A Computational Biophysical Model for Use in Ophthalmology
Abstract
Despite their use in ophthalmology for more than a century, there are no fundamental biophysical models that account for the dissolution rate of intra-ocular gas bubbles in vivo, as a function of their initial size and composition. Any physical model that reliably predicts the evolution of these bubbles would be extremely useful for planning treatment, by predicting their size over time, and their periods of clinical usefulness. A fundamental, computational, biophysical model is developed here with these purposes in mind. The model is fundamental in the sense that the underlying rate equations are derived using linear response theory, wherein the driving force is a solute chemical potential difference. It is computational because the rate equations for the bubble volume and composition are fully coupled and must be integrated numerically and simultaneously. It was rendered clinically relevant by fitting its two adjustable parameters (two rate constants) to recently acquired live human eye data on intra-ocular air bubble dissolution rates.
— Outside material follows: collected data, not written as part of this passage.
(* ===== verification/AgentMainSpec.v ===== *)
(** * Correctness of the agent's start and end

    On its way out the agent writes the reports that release everything, each at most
    once and nothing else; the nodes of the HID gadget are the right devices unless a
    call fails; arguments that spell a configuration are read back. *)

From stdpp Require Import strings.
From S2P Require Import Prelude Protocol CString RtpH264 HidMap Hid HidSpec GatewayConfig Agent AgentMain.

(** ** The way out *)

Section Exit.
Context {W : Type} {os : HidOS W}.
Variable interrupts : nat.
Context (wait : W -> list (Z * bool) -> Z -> W).

Local Abbreviation st := (HidState * (W * list bytes))%type.

(** Both queues, the log and the inputs. *)
Definition sights (s : st) := (keyboard_queue s.1, pointer_queue s.1, log s, inputs s.1).

Local Ltac sight_call :=
  match goal with |- sights _ = sights _ =>
    unfold sights, log; simpl;
    match goal with |- context [match ?x with pair _ _ => _ end] => destruct x end; reflexivity
  end.
Local Ltac keeps_sights := repeat first [sight_call | keeps_step].

Lemma open_feedback_sights path : keeps sights (open_keyboard_feedback (os := logged_os) path).
Proof. unfold open_keyboard_feedback. keeps_sights. Qed.

Lemma feedback_loop_sights batch now : keeps sights (feedback_loop (os := logged_os) batch now).
Proof. induction batch as [|batch IH]; cbn [feedback_loop]; repeat first [apply IH | sight_call | keeps_step]. Qed.

Lemma drain_feedback_sights : keeps sights (drain_keyboard_feedback (os := logged_os)).
Proof.
  unfold drain_keyboard_feedback.
  repeat first [apply open_feedback_sights | apply feedback_loop_sights | sight_call | keeps_step].
Qed.

(** Both queues have lost what was written, and the log has it. *)
Definition flushed (s s' : st) (k p : list HidReport) : Prop :=
  contents (keyboard_queue s.1) = k ++ contents (keyboard_queue s'.1) /\
  contents (pointer_queue s.1) = p ++ contents (pointer_queue s'.1) /\
  log s' = log s ++ map report_bytes (k ++ p) /\
  inputs s'.1 = inputs s.1 /\
  (forall id, queue_ok (get_queue id s'.1) /\ no_paste (get_queue id s'.1)).

Lemma hid_flush_spec s :
  (forall id, queue_ok (get_queue id s.1) /\ no_paste (get_queue id s.1)) ->
  wp (hid_flush (os := logged_os) interrupts) (fun _ s' => exists k p, flushed s s' k p) s.
Proof.
  intros Hq. unfold hid_flush. apply wp_bind.
  eapply (wp_keeps sights); [apply drain_feedback_sights|]. intros _ s1 Hs.
  assert (Ek : keyboard_queue s1.1 = keyboard_queue s.1) by exact (f_equal (fun x => x.1.1.1) Hs).
  assert (Ep : pointer_queue s1.1 = pointer_queue s.1) by exact (f_equal (fun x => x.1.1.2) Hs).
  assert (El : log s1 = log s) by exact (f_equal (fun x => x.1.2) Hs).
  assert (Ei : inputs s1.1 = inputs s.1) by exact (f_equal snd Hs).
  pose proof (Hq KeyboardQueue) as [Qk Pk]. pose proof (Hq PointerQueue) as [Qp Pp]. cbn in Qk, Pk, Qp, Pp.
  apply wp_bind. eapply wp_mono.
  { refine (wp_and _ _ (fun _ s' => apart KeyboardQueue s' = apart KeyboardQueue s1) s1
      (flush_reports_spec interrupts KeyboardQueue s1 _ _) _); cbn [get_queue]; [by rewrite Ek..|].
    apply (flush_reports_apart interrupts KeyboardQueue s1). }
  intros okk s2 [(k & Ak) Apk]. 
  assert (Ei2 : inputs s2.1 = inputs s1.1) by exact (f_equal fst Apk).
  assert (Ep2 : pointer_queue s2.1 = pointer_queue s1.1) by exact (f_equal snd Apk).
  apply wp_bind. eapply wp_mono.
  { refine (wp_and _ _ (fun _ s' => apart PointerQueue s' = apart PointerQueue s2) s2
      (flush_reports_spec interrupts PointerQueue s2 _ _) _); cbn [get_queue]; [by rewrite Ep2, Ep..|].
    apply (flush_reports_apart interrupts PointerQueue s2). }
  intros okp s3 [(p & Ap) App]. 
  assert (Ei3 : inputs s3.1 = inputs s2.1) by exact (f_equal fst App).
  assert (Ek3 : keyboard_queue s3.1 = keyboard_queue s2.1) by exact (f_equal snd App).
  apply wp_bind, wp_modify, wp_ret. exists k, p.
  pose proof (advanced_no_paste KeyboardQueue s1 s2 k ltac:(by cbn [get_queue]; rewrite Ek) Ak) as Nk.
  pose proof (advanced_no_paste PointerQueue s2 s3 p ltac:(by cbn [get_queue]; rewrite Ep2, Ep) Ap) as Np.
  destruct Ak as (Ck & Lk & Qk'), Ap as (Cp & Lp & Qp'). cbn [get_queue] in *. split_and!.
  - rewrite <- Ek, Ck, <- Ek3. done.
  - rewrite <- Ep, <- Ep2, Cp. done.
  - change (log s3 = log s ++ map report_bytes (k ++ p)). by rewrite Lp, Lk, El, map_app, app_assoc.
  - change (inputs s3.1 = inputs s.1). congruence.
  - intros []; [change (queue_ok (keyboard_queue s3.1) /\ no_paste (keyboard_queue s3.1)); by rewrite Ek3|done].
Qed.

(** Of the reports [ks] and [ps], some have been written behind [base], each once and
    in the order of their queue, and the others wait. *)
Definition releasing (ks ps : list (Z * bytes)) (base : list bytes) (s : st) : Prop :=
  exists k p l, map wire (k ++ contents (keyboard_queue s.1)) = ks /\
    map wire (p ++ contents (pointer_queue s.1)) = ps /\
    log s = base ++ l /\ l ≡ₚ map report_bytes (k ++ p) /\
    (forall id, queue_ok (get_queue id s.1) /\ no_paste (get_queue id s.1)).

Lemma releasing_flushed ks ps base s s' k p :
  releasing ks ps base s -> flushed s s' k p -> releasing ks ps base s'.
Proof.
  intros (k0 & p0 & l & Hk & Hp & Hl & Hperm & _) (Ck & Cp & Lg & _ & Hq).
  exists (k0 ++ k), (p0 ++ p), (l ++ map report_bytes (k ++ p)). split_and!; [..|done].
  - by rewrite <- app_assoc, <- Ck.
  - by rewrite <- app_assoc, <- Cp.
  - by rewrite Lg, Hl, app_assoc.
  - rewrite Hperm, <- map_app. apply Permutation_map. solve_Permutation.
Qed.

Lemma releasing_sights ks ps base s s' : sights s' = sights s -> releasing ks ps base s -> releasing ks ps base s'.
Proof.
  intros Hs (k & p & l & Hk & Hp & Hl & Hperm & Hq).
  assert (Ek : keyboard_queue s'.1 = keyboard_queue s.1) by exact (f_equal (fun x => x.1.1.1) Hs).
  assert (Ep : pointer_queue s'.1 = pointer_queue s.1) by exact (f_equal (fun x => x.1.1.2) Hs).
  assert (El : log s' = log s) by exact (f_equal (fun x => x.1.2) Hs).
  exists k, p, l. rewrite Ek, Ep, El. split_and!; [done..|].
  intros id. specialize (Hq id). destruct id; cbn [get_queue] in *; by rewrite ?Ek, ?Ep.
Qed.

(** The call of [poll] and the kernel's log. *)
Definition logged_wait (w : W * list bytes) (fds : list (Z * bool)) (timeout : Z) : W * list bytes :=
  (wait w.1 fds timeout, w.2).

Lemma pollfds_sights : keeps sights (hid_pollfds (os := logged_os)).
Proof. unfold hid_pollfds. keeps_sights. Qed.

Lemma release_loop_spec ks ps base i fuel deadline : forall s,
  releasing ks ps base s -> inputs s.1 = i ->
  wp (release_loop (os := logged_os) logged_wait interrupts fuel deadline)
    (fun _ s' => releasing ks ps base s' /\ inputs s'.1 = i) s.
Proof.
  induction fuel as [|fuel IH]; intros s Hr Hi; cbn [release_loop]; [by apply wp_ret|].
  apply wp_bind, wp_get. destruct (negb _); [by apply wp_ret|]. apply wp_bind.
  eapply (wp_keeps sights); [keeps_sights|]. intros now s1 Hs1. cbv beta.
  assert (Hr1 : releasing ks ps base s1) by (by eapply releasing_sights).
  assert (Hi1 : inputs s1.1 = i) by (rewrite <- Hi; exact (f_equal snd Hs1)).
  destruct (negb _); [by apply wp_ret|]. apply wp_bind.
  eapply (wp_keeps sights); [apply pollfds_sights|]. intros fds s2 Hs2. apply wp_bind.
  eapply (wp_keeps sights); [apply keeps_sys_; done|]. intros _ s3 Hs3.
  assert (Hs : sights s3 = sights s1) by congruence.
  assert (Hr3 : releasing ks ps base s3) by (by eapply releasing_sights).
  assert (Hi3 : inputs s3.1 = i) by (rewrite <- Hi1; exact (f_equal snd Hs)).
  apply wp_bind. eapply wp_mono; [apply hid_flush_spec|].
  { destruct Hr3 as (? & ? & ? & _ & _ & _ & _ & Hq). exact Hq. }
  intros _ s4 (k & p & Hf). apply IH; [by eapply releasing_flushed|].
  destruct Hf as (_ & _ & _ & -> & _). done.
Qed.

Lemma contents_pending s : hid_pending s = false -> contents (keyboard_queue s) = [] /\ contents (pointer_queue s) = [].
Proof.
  unfold hid_pending. intros H. bool_hyps. unfold contents. rewrite H, H0. done.
Qed.

Lemma wp_release_all s : (absolute_report_length s.1 <= 8)%nat ->
  wp (hid_release_all (os := logged_os) interrupts) (fun _ s' =>
    releasing (release_wire s.1).1 (release_wire s.1).2 (log s) s' /\
    modifiers s'.1 = 0 /\ (forall u, usages s'.1 u = false) /\ buttons s'.1 = 0) s.
Proof.
  intros Hlen. pose proof (release_all_exact interrupts s Hlen) as Hr. unfold wp.
  destruct (hid_release_all interrupts s) as [[] s1].
  destruct Hr as (k & p & Hk & Hp & Hl & Hm & Hu & Hb & Hq). split; [|done].
  exists k, p, (map report_bytes (k ++ p)). by split_and!.
Qed.

Lemma now_sights : keeps sights (sys (os_now (HidOS := logged_os (os := os)))).
Proof. keeps_sights. Qed.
The model consists of an explicitly four-component, dome-shaped gas bubble, comprised of N2, O2, H2O and CO2, which exchanges N2 and O2 with circulating venous blood in the capillaries of the eye. The calibrated model provided an excellent fit to the available data, and interpolated nicely through three points not used for the calibration. It was used to show that by selecting different N2/O2 ratios in the initially injected gas, one can generate intra-ocular gas bubbles with significantly different predicted periods of clinical usefulness. This potentially useful predictive capability does not exist in current clinical practice.